Lemma f_set_flag i bit : Frame (set_flag (B:=B) i bit).
Proof. frame set_flag. Qed.
#[local] Hint Resolve f_set_flag : frame.
Lemma f_clear_flag i bit : Frame (clear_flag (B:=B) i bit).
Proof. frame clear_flag. Qed.
#[local] Hint Resolve f_clear_flag : frame.
Lemma f_Post i j : Frame (Post (B:=B) i j).
Proof. frame Post. Qed.
#[local] Hint Resolve f_Post : frame.
Lemma f_Await i k : Frame (Await (B:=B) i k).
Proof. frame Await. Qed.
#[local] Hint Resolve f_Await : frame.
Lemma f_Cancel i : Frame (Cancel (B:=B) i).
Proof. frame Cancel. Qed.
#[local] Hint Resolve f_Cancel : frame.
Lemma f_Send i m k : Frame (Send (B:=B) i m k).
Proof. frame Send. Qed.
#[local] Hint Resolve f_Send : frame.
Lemma f_Read i n k : Frame (Read (B:=B) i n k).
Proof. frame Read. Qed.
#[local] Hint Resolve f_Read : frame.
Lemma f_Connect i : Frame (Connect (B:=B) i).
Proof. frame Connect. Qed.
#[local] Hint Resolve f_Connect : frame.
Lemma f_PieceDone idx : Frame (PieceDone (B:=B) idx).
Proof. frame PieceDone. Qed.
#[local] Hint Resolve f_PieceDone : frame.
Lemma f_PieceRequested idx : Frame (PieceRequested (B:=B) idx).
Proof. frame PieceRequested. Qed.
#[local] Hint Resolve f_PieceRequested : frame.
Lemma f_PieceUploaded idx : Frame (PieceUploaded (B:=B) idx).
Proof. frame PieceUploaded. Qed.
#[local] Hint Resolve f_PieceUploaded : frame.
Lemma f_BindUpload id : Frame (BindUpload (B:=B) id).
Proof. frame BindUpload. Qed.
#[local] Hint Resolve f_BindUpload : frame.
Lemma f_UnbindUpload id : Frame (UnbindUpload (B:=B) id).
Proof. frame UnbindUpload. Qed.
#[local] Hint Resolve f_UnbindUpload : frame.
Lemma f_BindRequest id : Frame (BindRequest (B:=B) id).
Proof. frame BindRequest. Qed.
#[local] Hint Resolve f_BindRequest : frame.
Lemma f_UnbindRequest id : Frame (UnbindRequest (B:=B) id).
Proof. frame UnbindRequest. Qed.
#[local] Hint Resolve f_UnbindRequest : frame.
Lemma f_Disconnect i : Frame (Disconnect (B:=B) i).
Proof. frame Disconnect. Qed.
#[local] Hint Resolve f_Disconnect : frame.
Lemma f_try_again_connect i : Frame (try_again_connect (B:=B) i).
Proof. frame try_again_connect. Qed.
#[local] Hint Resolve f_try_again_connect : frame.
Lemma f_Process i hs : Frame (Process (B:=B) i hs).
Proof. frame Process. Qed.
#[local] Hint Resolve f_Process : frame.
Lemma f_Subscribe i hs : Frame (Subscribe (B:=B) i hs).
Proof. frame Subscribe. Qed.
#[local] Hint Resolve f_Subscribe : frame.
Lemma f_drop_timeout i : Frame (drop_timeout (B:=B) i).
Proof. frame drop_timeout. Qed.
#[local] Hint Resolve f_drop_timeout : frame.
Lemma f_remind_about_self i : Frame (remind_about_self (B:=B) i).
Proof. frame remind_about_self. Qed.
#[local] Hint Resolve f_remind_about_self : frame.
Lemma f_wait_piece i : Frame (wait_piece (B:=B) i).
Proof. frame wait_piece. Qed.
#[local] Hint Resolve f_wait_piece : frame.
Lemma f_do_read_header i : Frame (do_read_header (B:=B) i).
Proof. frame do_read_header. Qed.
#[local] Hint Resolve f_do_read_header : frame.
Lemma f_do_read_body i : Frame (do_read_body (B:=B) i).
Proof. frame do_read_body. Qed.
#[local] Hint Resolve f_do_read_body : frame.
Lemma f_send_msg i m : Frame (send_msg (B:=B) i m).
Proof. frame send_msg. Qed.
#[local] Hint Resolve f_send_msg : frame.
Lemma f_send_keep_alive i : Frame (send_keep_alive (B:=B) i).
Proof. frame send_keep_alive. Qed.
#[local] Hint Resolve f_send_keep_alive : frame.
Lemma f_send_choke i : Frame (send_choke (B:=B) i).
Proof. frame send_choke. Qed.
#[local] Hint Resolve f_send_choke : frame.
Lemma f_send_unchoke i : Frame (send_unchoke (B:=B) i).
Proof. frame send_unchoke. Qed.
#[local] Hint Resolve f_send_unchoke : frame.
Lemma f_send_interested i : Frame (send_interested (B:=B) i).
Proof. frame send_interested. Qed.
#[local] Hint Resolve f_send_interested : frame.
Lemma f_send_not_interested i : Frame (send_not_interested (B:=B) i).
Proof. frame send_not_interested. Qed.
#[local] Hint Resolve f_send_not_interested : frame.
Lemma f_send_have i idx : Frame (send_have (B:=B) i idx).
Proof. frame send_have. Qed.
#[local] Hint Resolve f_send_have : frame.
Lemma f_send_bitfield i : Frame (send_bitfield (B:=B) i).
Proof. frame send_bitfield. Qed.
#[local] Hint Resolve f_send_bitfield : frame.
Lemma f_send_request i idx b l : Frame (send_request (B:=B) i idx b l).
Proof. frame send_request. Qed.
#[local] Hint Resolve f_send_request : frame.
Lemma f_send_block i idx b d : Frame (send_block (B:=B) i idx b d).
Proof. frame send_block. Qed.
#[local] Hint Resolve f_send_block : frame.
Lemma f_send_cancel i idx b l : Frame (send_cancel (B:=B) i idx b l).
Proof. frame send_cancel. Qed.
#[local] Hint Resolve f_send_cancel : frame.
Lemma f_access i : Frame (access (B:=B) i).
Proof. frame access. Qed.
#[local] Hint Resolve f_access : frame.
Lemma f_verify_handshake i v : Frame (verify_handshake (B:=B) i v).
Proof. frame verify_handshake. Qed.
#[local] Hint Resolve f_verify_handshake : frame.
Lemma f_send_handshake i : Frame (send_handshake (B:=B) i).
Proof. frame send_handshake. Qed.
#[local] Hint Resolve f_send_handshake : frame.
Lemma f_on_handshake i d : Frame (on_handshake (B:=B) i d).
Proof. frame on_handshake. Qed.
#[local] Hint Resolve f_on_handshake : frame.
Lemma f_BittorrentStrategy_ChoosePiece p : Frame (BittorrentStrategy_ChoosePiece (B:=B) p).
Proof. frame BittorrentStrategy_ChoosePiece. Qed.
#[local] Hint Resolve f_BittorrentStrategy_ChoosePiece : frame.
Lemma f_OptimalStrategy_ChoosePiece e p : Frame (OptimalStrategy_ChoosePiece (B:=B) e p).
Proof. frame OptimalStrategy_ChoosePiece. Qed.
#[local] Hint Resolve f_OptimalStrategy_ChoosePiece : frame.
Lemma f_ChoosePiece p : Frame (ChoosePiece (B:=B) p).
Proof. frame ChoosePiece. Qed.
#[local] Hint Resolve f_ChoosePiece : frame.
Lemma f_piece_size_of idx : Frame (piece_size_of (B:=B) idx).
Proof. frame piece_size_of. Qed.
#[local] Hint Resolve f_piece_size_of : frame.
Lemma f_active i : Frame (active (B:=B) i).
Proof. frame active. Qed.
#[local] Hint Resolve f_active : frame.
Lemma f_advance i n : Frame (advance (B:=B) i n).
Proof. frame advance. Qed.
#[local] Hint Resolve f_advance : frame.
Lemma f_request_loop n i ps : Frame (request_loop (B:=B) n i ps).
Proof. revert i ps; induction n; intros; cbn [request_loop]; frames. Qed.
#[local] Hint Resolve f_request_loop : frame.
Lemma f_request_blocks i ps : Frame (request_blocks (B:=B) i ps).
Proof. frame request_blocks. Qed.
#[local] Hint Resolve f_request_blocks : frame.
Lemma f_TryToRequestPiece i : Frame (TryToRequestPiece (B:=B) i).
Proof. frame TryToRequestPiece. Qed.
#[local] Hint Resolve f_TryToRequestPiece : frame.
Lemma f_ClearAndTryRequest i : Frame (ClearAndTryRequest (B:=B) i).
Proof. frame ClearAndTryRequest. Qed.
#[local] Hint Resolve f_ClearAndTryRequest : frame.
Lemma f_cancel_piece i id : Frame (cancel_piece (B:=B) i id).
Proof. frame cancel_piece. Qed.
#[local] Hint Resolve f_cancel_piece : frame.
Lemma f_cancel_loop n i id b l : Frame (cancel_loop (B:=B) n i id b l).
Proof. revert i id b l; induction n; intros; cbn [cancel_loop]; frames. Qed.
#[local] Hint Resolve f_cancel_loop : frame.
Lemma f_run_cancel_piece i id : Frame (run_cancel_piece (B:=B) i id).
Proof. frame run_cancel_piece. Qed.
#[local] Hint Resolve f_run_cancel_piece : frame.
Lemma f_subscribers  : Frame (subscribers (B:=B) ).
Proof. frame subscribers. Qed.
#[local] Hint Resolve f_subscribers : frame.
Lemma f_SendHaveToAll n : Frame (SendHaveToAll (B:=B) n).
Proof. frame SendHaveToAll. Qed.
#[local] Hint Resolve f_SendHaveToAll : frame.
Lemma f_CancelPiece id : Frame (CancelPiece (B:=B) id).
Proof. frame CancelPiece. Qed.
#[local] Hint Resolve f_CancelPiece : frame.
Lemma f_TryToRequestAgain  : Frame (TryToRequestAgain (B:=B) ).
Proof. frame TryToRequestAgain. Qed.
#[local] Hint Resolve f_TryToRequestAgain : frame.
Lemma f_count_distributors l : Frame (count_distributors (B:=B) l).
Proof. induction l; intros; cbn [count_distributors]; frames. Qed.
#[local] Hint Resolve f_count_distributors : frame.
Lemma f_DistributorsCount  : Frame (DistributorsCount (B:=B) ).
Proof. frame DistributorsCount. Qed.
#[local] Hint Resolve f_DistributorsCount : frame.
Lemma f_UploadPieceBlock req : Frame (UploadPieceBlock (B:=B) req).
Proof.
  intros w a w'. unfold UploadPieceBlock. intros (w0 & w1 & [= <- <-] & E)%st_bind_Ok_inv.
  apply st_bind_Ok_inv in E as ([[id m] rs] & w1 & [E ->]%lift_Ok_inv & E').
  apply st_bind_Ok_inv in E' as (u & w2 & [= _ <-] & [= _ <-]).
  unfold metadata. cbn. by rewrite (UploadBlock_files _ _ _ _ _ _ E).
Qed.
#[local] Hint Resolve f_UploadPieceBlock : frame.
Lemma f_CancelBlockUpload req : Frame (CancelBlockUpload (B:=B) req).
Proof.
  intros w a w'. unfold CancelBlockUpload. intros (w0 & w1 & [= <- <-] & E)%st_bind_Ok_inv.
  apply st_bind_Ok_inv in E as ([o m] & w1 & [E ->]%lift_Ok_inv & E').
  apply st_bind_Ok_inv in E' as (u & w2 & [= _ <-] & E').
  assert (metadata w' = metadata (set_manager w m)) as -> by (revert E'; apply frame_when, f_UnbindUpload).
  unfold metadata. cbn. by rewrite (CancelBlock_files _ _ _ _ E).
Qed.
#[local] Hint Resolve f_CancelBlockUpload : frame.
Lemma f_Torrent_DownloadPiece req : Frame (Torrent_DownloadPiece (B:=B) req).
Proof.
  intros w a w'. unfold Torrent_DownloadPiece. intros (w0 & w1 & [= <- <-] & E)%st_bind_Ok_inv.
  apply st_bind_Ok_inv in E as ([m rs] & w1 & [E ->]%lift_Ok_inv & [= _ <-]).
  unfold metadata. cbn. by rewrite (DownloadPiece_files _ _ _ _ _ E).
Qed.
#[local] Hint Resolve f_Torrent_DownloadPiece : frame.
Lemma f_Have n : Frame (Have (B:=B) n).
Proof. frame Have. Qed.
#[local] Hint Resolve f_Have : frame.
Lemma f_BittorrentStrategy_OnPieceDownloaded id : Frame (BittorrentStrategy_OnPieceDownloaded (B:=B) id).
Proof. frame BittorrentStrategy_OnPieceDownloaded. Qed.
#[local] Hint Resolve f_BittorrentStrategy_OnPieceDownloaded : frame.
Lemma f_OptimalStrategy_OnPieceDownloaded e id : Frame (OptimalStrategy_OnPieceDownloaded (B:=B) e id).
Proof. frame OptimalStrategy_OnPieceDownloaded. Qed.
#[local] Hint Resolve f_OptimalStrategy_OnPieceDownloaded : frame.
Lemma f_Strategy_OnPieceDownloaded id : Frame (Strategy_OnPieceDownloaded (B:=B) id).
Proof. frame Strategy_OnPieceDownloaded. Qed.
#[local] Hint Resolve f_Strategy_OnPieceDownloaded : frame.
Lemma f_OnPieceDownloaded id : Frame (OnPieceDownloaded (B:=B) id).
Proof. frame OnPieceDownloaded. Qed.
#[local] Hint Resolve f_OnPieceDownloaded : frame.
Lemma f_SetPiece n : Frame (SetPiece (B:=B) n).
Proof. frame SetPiece. Qed.
#[local] Hint Resolve f_SetPiece : frame.
Lemma f_OnChoked i : Frame (OnChoked (B:=B) i).
Proof. frame OnChoked. Qed.
#[local] Hint Resolve f_OnChoked : frame.
Lemma f_run_choked i : Frame (run_choked (B:=B) i).
Proof. frame run_choked. Qed.
#[local] Hint Resolve f_run_choked : frame.
Lemma f_OnUnchoked i : Frame (OnUnchoked (B:=B) i).
Proof. frame OnUnchoked. Qed.
#[local] Hint Resolve f_OnUnchoked : frame.
Lemma f_OnInterested i : Frame (OnInterested (B:=B) i).
Proof. frame OnInterested. Qed.
#[local] Hint Resolve f_OnInterested : frame.
Lemma f_OnNotInterested i : Frame (OnNotInterested (B:=B) i).
Proof. frame OnNotInterested. Qed.
#[local] Hint Resolve f_OnNotInterested : frame.
Lemma f_OnHave i idx : Frame (OnHave (B:=B) i idx).
Proof. frame OnHave. Qed.
#[local] Hint Resolve f_OnHave : frame.
Lemma f_OnBitfield i : Frame (OnBitfield (B:=B) i).
Proof. frame OnBitfield. Qed.
#[local] Hint Resolve f_OnBitfield : frame.
Lemma f_OnRequest i idx b l : Frame (OnRequest (B:=B) i idx b l).
Proof. frame OnRequest. Qed.
#[local] Hint Resolve f_OnRequest : frame.
Lemma f_BittorrentStrategy_OnPieceBlock i idx b d : Frame (BittorrentStrategy_OnPieceBlock (B:=B) i idx b d).
Proof. frame BittorrentStrategy_OnPieceBlock. Qed.
#[local] Hint Resolve f_BittorrentStrategy_OnPieceBlock : frame.
Lemma f_OptimalStrategy_OnPieceBlock e i idx b d : Frame (OptimalStrategy_OnPieceBlock (B:=B) e i idx b d).
Proof. frame OptimalStrategy_OnPieceBlock. Qed.
#[local] Hint Resolve f_OptimalStrategy_OnPieceBlock : frame.
Lemma f_OnPieceBlock i idx b d : Frame (OnPieceBlock (B:=B) i idx b d).
Proof. frame OnPieceBlock. Qed.
#[local] Hint Resolve f_OnPieceBlock : frame.
Lemma f_run_block i idx b d : Frame (run_block (B:=B) i idx b d).
Proof. frame run_block. Qed.
#[local] Hint Resolve f_run_block : frame.
Lemma f_OnCancel i idx b l : Frame (OnCancel (B:=B) i idx b l).
Proof. frame OnCancel. Qed.
#[local] Hint Resolve f_OnCancel : frame.
Lemma f_OnBlockReadyToSend i idx b bl : Frame (OnBlockReadyToSend (B:=B) i idx b bl).
Proof. frame OnBlockReadyToSend. Qed.
#[local] Hint Resolve f_OnBlockReadyToSend : frame.
Lemma f_OnPort i p : Frame (OnPort (B:=B) i p).
Proof. frame OnPort. Qed.
#[local] Hint Resolve f_OnPort : frame.
Lemma f_read_value i n : Frame (read_value (B:=B) i n).
Proof. frame read_value. Qed.
#[local] Hint Resolve f_read_value : frame.
Lemma f_response_cancel i n : Frame (response_cancel (B:=B) i n).
Proof. frame response_cancel. Qed.
#[local] Hint Resolve f_response_cancel : frame.
Lemma f_response_port i n : Frame (response_port (B:=B) i n).
Proof. frame response_port. Qed.
#[local] Hint Resolve f_response_port : frame.
Lemma f_handle_response i : Frame (handle_response (B:=B) i).
Proof. frame handle_response. Qed.
#[local] Hint Resolve f_handle_response : frame.
Lemma f_on_header i d : Frame (on_header (B:=B) i d).
Proof. frame on_header. Qed.
#[local] Hint Resolve f_on_header : frame.
Lemma f_on_body i d : Frame (on_body (B:=B) i d).
Proof. frame on_body. Qed.
#[local] Hint Resolve f_on_body : frame.
Lemma f_run_upload req : Frame (run_upload (B:=B) req).
Proof.
  intros w a w'. unfold run_upload. intros (w0 & w1 & [= <- <-] & E)%st_bind_Ok_inv.
  destruct (upload_entry (file_manager_ w) req) as [ret m] eqn:Eu.
  apply st_bind_Ok_inv in E as (u & w1 & [= _ <-] & E').
  assert (metadata (set_manager w m) = metadata w) as <-
    by (unfold metadata; cbn; by rewrite (upload_entry_files _ _ _ _ Eu)).
  revert E'. match goal with |- ?f _ = _ → _ => assert (Frame f) as Hf; [frames|apply Hf] end.
Qed.
#[local] Hint Resolve f_run_upload : frame.
Lemma f_run_download req : Frame (run_download (B:=B) req).
Proof. frame run_download. Qed.
#[local] Hint Resolve f_run_download : frame.
Lemma f_run_job i j : Frame (run_job (B:=B) i j).
Proof. frame run_job. Qed.
#[local] Hint Resolve f_run_job : frame.
Lemma f_stop_await i : Frame (stop_await (B:=B) i).
Proof. frame stop_await. Qed.
#[local] Hint Resolve f_stop_await : frame.
Lemma f_keep_alive_fired i : Frame (keep_alive_fired (B:=B) i).
Proof. frame keep_alive_fired. Qed.
#[local] Hint Resolve f_keep_alive_fired : frame.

Task statement ->
In the listing above, find the line with "Proof. frame OptimalStrategy_OnPieceDownloaded." and the line with "Lemma f_OnPieceDownloaded id", then print exactly those two lines and every line between them, and nothing more.

Worked solution ->
Proof. frame OptimalStrategy_OnPieceDownloaded. Qed.
#[local] Hint Resolve f_OptimalStrategy_OnPieceDownloaded : frame.
Lemma f_Strategy_OnPieceDownloaded id : Frame (Strategy_OnPieceDownloaded (B:=B) id).
Proof. frame Strategy_OnPieceDownloaded. Qed.
#[local] Hint Resolve f_Strategy_OnPieceDownloaded : frame.
Lemma f_OnPieceDownloaded id : Frame (OnPieceDownloaded (B:=B) id).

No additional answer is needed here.